Providing Long-Term Support: The Life Cycle of a Disaster
The response to crises and disasters takes place in several stages. By distributing funds and support throughout the ‘disaster lifecycle’, your clients may be able to achieve greater impact with their resources and reduce the likelihood of recurrence while aligning their response with their values and setting priorities.
The Center for Disaster Philanthropy cites the following four steps to respond to critical situations:
- Response and relief. The reaction time during or immediately after an emergency. Often with a focus on saving lives, preventing further harm and providing basic human services. This step typically attracts the most media attention and the most funding.
- Reconstruction and recovery. The strategic post-damage period was assessed, including longer-term efforts to restore a community or country to a pre-disaster state. This work usually begins after the event no longer dominates the news cycle and is often more expensive than relief. It is also often overlooked and underfunded by public charities, private philanthropists and insurance companies.
- Preperation. Another strategic phase, involving detailed plans that will help people and areas respond effectively to disasters or crises. Activities may include planning exercises, training and educating volunteers, identifying escape routes and partners, and storing food, water, and other basic necessities.
- Mitigation. More strategic work designed to address factors leading to or contributing to emergencies and limit the impact of similar events in the future. This step requires risk analysis and an investment of time and resources to build resilience and reduce risk. Activities may include strengthening existing infrastructure and developing redundant processes.
Designing a response to the crisis
To determine the best way to respond to a disaster or crisis, advise your clients to:
- Understand their motivation. What about the crisis that speaks to them? Is there a stage in the disaster lifecycle that would greatly benefit their personal network or professional strengths? There are many ways to connect a client’s philanthropic mission to the needs that arise in emergency situations.
- Do their research. This includes keeping up to date with current events as well as looking to past disasters and similar situations for advice and lessons that can help them build a high-impact response.
- Beware of scams. Many new nonprofits are created in response to disasters, and while some are legitimate, others are unfortunately not. Evaluate new organizations carefully before committing.
- Consider equity. Disasters and crises can amplify inequalities. There may be marginalized, vulnerable or under-resourced populations who will feel the crisis more acutely and may have difficulty accessing essential services.

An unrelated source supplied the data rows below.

(** X23: the names that [handleAddBoard] gives are not unique: a board is
    named after the number of boards at the time, so adding a board,
    deleting an older one and adding again gives two boards of the same
    name. *)
Theorem board_names_repeat :
  forall (fresh1 fresh2 boardId : string) (now1 now2 : float) (st : AppState)
         (v : ViewState),
    length (List.filter (fun b => String.eqb (board_id b) boardId) (boards st))
    = 1%nat ->
    fresh1 <> boardId ->
    exists rest b1 b2,
      boards
        (handleAddBoard fresh2 now2
           (fst (deleteBoard_onConfirm (activeBoardId v) boardId
                   (handleAddBoard fresh1 now1 st) v)))
      = rest ++ [b1; b2]
      /\ rest `sublist_of` boards st
      /\ board_id b1 = fresh1 /\ board_id b2 = fresh2
      /\ board_name b1 = board_name b2.
Proof.
  intros fresh1 fresh2 boardId now1 now2 st v Hone Hfresh.
  unfold handleAddBoard, deleteBoard_onConfirm, setBoards. cbn [fst boards].
  rewrite List.filter_app. cbn [List.filter board_id].
  apply String.eqb_neq in Hfresh. rewrite Hfresh. cbn [negb].
  eexists _, _, _. split; [rewrite <- app_assoc; reflexivity |].
  split; [apply filter_sublist |]. split; [reflexivity |].
  split; [reflexivity |]. cbn [board_name]. do 3 f_equal.
  pose proof (filter_length (fun b => String.eqb (board_id b) boardId) (boards st))
    as Hlen.
  rewrite Hone in Hlen. rewrite length_app. cbn [length]. f_equal. lia.
Qed.

Lemma board_names_repeat_witness :
  exists rest b1 b2,
    boards
      (handleAddBoard "c" 2
         (fst (deleteBoard_onConfirm (activeBoardId list_of_boards) "default"
                 (handleAddBoard "b" 1 initial_state) list_of_boards)))
    = rest ++ [b1; b2]
    /\ rest `sublist_of` boards initial_state
    /\ board_id b1 = "b" /\ board_id b2 = "c"
    /\ board_name b1 = board_name b2.
Proof.
  apply (board_names_repeat "b" "c" "default" 1 2 initial_state list_of_boards).
  - reflexivity.
  - discriminate.
Defined.

(** ** Adding a widget *)

(** X24: saving the form of a new widget adds it only when a board is
    shown and a dataset is active; otherwise nothing changes, and nothing
    is said. When it is added, the boards with the id of the shown board
    get the widget, bound to the active dataset, after their widgets, and
    a layout entry of the same id after their layout entries; the other
    boards, the datasets and the active dataset are as they were. *)
Theorem add_widget_effects :
  forall (fresh_id : string) (cfg : ConfigObject) (st : AppState)
         (v : ViewState),
    truthy (editingWidgetId v) = false ->
    (truthy (activeBoardId v) = false \/ truthy (activeDatasetId st) = false ->
     handleSaveWidget fresh_id cfg st v
     = (st, (editingWidgetId v, operatingBoardId v)))
    /\ (forall boardId dsId,
           activeBoardId v = Some boardId -> boardId <> "" ->
           activeDatasetId st = Some dsId -> dsId <> "" ->
           Forall2
             (fun b b' =>
                board_id b' = board_id b /\ board_name b' = board_name b
                /\ filters b' = filters b /\ createdAt b' = createdAt b
                /\ if String.eqb (board_id b) boardId
                   then widgets b'
                        = widgets b
                          ++ [{| w_i := fresh_id; datasetId := dsId;
                                 w_type := c_type cfg; title := c_title cfg;
                                 config := c_config cfg |}]
                        /\ exists l, layout b' = layout b ++ [l]
                                     /\ l_i l = fresh_id
                   else b' = b)
             (boards st) (boards (fst (handleSaveWidget fresh_id cfg st v)))
           /\ datasets (fst (handleSaveWidget fresh_id cfg st v)) = datasets st
           /\ activeDatasetId (fst (handleSaveWidget fresh_id cfg st v))
              = Some dsId
           /\ alerts (fst (handleSaveWidget fresh_id cfg st v)) = alerts st).
Proof.
  intros fresh_id cfg st v Hnew. unfold handleSaveWidget. rewrite Hnew. split.
  - intros [Hb | Hd].
    + now rewrite Hb.
    + destruct (truthy (activeBoardId v)); [| reflexivity]. now rewrite Hd.
  - intros boardId dsId Hboard Hbne Hds Hdne.
    rewrite Hboard, Hds. cbn [truthy].
    apply String.eqb_neq in Hbne. apply String.eqb_neq in Hdne.
    rewrite Hbne, Hdne.
    cbn [negb fst from_option id setBoards boards datasets activeDatasetId alerts].
    split; [| now repeat split].
    set (l := newLayoutItem _ _ _).
    assert (Hl : l_i l = fresh_id) by reflexivity. clearbody l.
    induction (boards st) as [| b bs IH]; [constructor |].
    cbn [in_board map]. constructor; [| exact IH].
    destruct (String.eqb (board_id b) boardId) eqn:Heq; cbn [negb].
    + repeat (split; [reflexivity |]). exists l. now split.
    + now repeat split.
Qed.

Lemma add_widget_effects_witness :
  handleSaveWidget "new" {| c_type := bar; c_title := "chart";
                            c_config := example_config |}
    initial_state default_board_open
  = (initial_state, (None, None)).
Proof.
  apply (proj1 (add_widget_effects "new"
                  {| c_type := bar; c_title := "chart";
                     c_config := example_config |}
                  initial_state default_board_open eq_refl)).
  right. reflexivity.
Defined.

(** ** A click on a field *)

- Partner with other funders. Exchange ideas and best practices with other philanthropists. In the process, they can find collaborators with similar or complementary goals that will allow them to develop a more innovative or global response.
During this critical time for Ukraine, as well as during other crises, encourage your charitable customers to address immediate and long-term needs when providing support.
Gillian Howell is Head of Client Advisory Solutions for Foundation Sourcewhich provides comprehensive support services to private foundations. The firm works in partnership with financial and legal advisers as well as directly with individuals and families.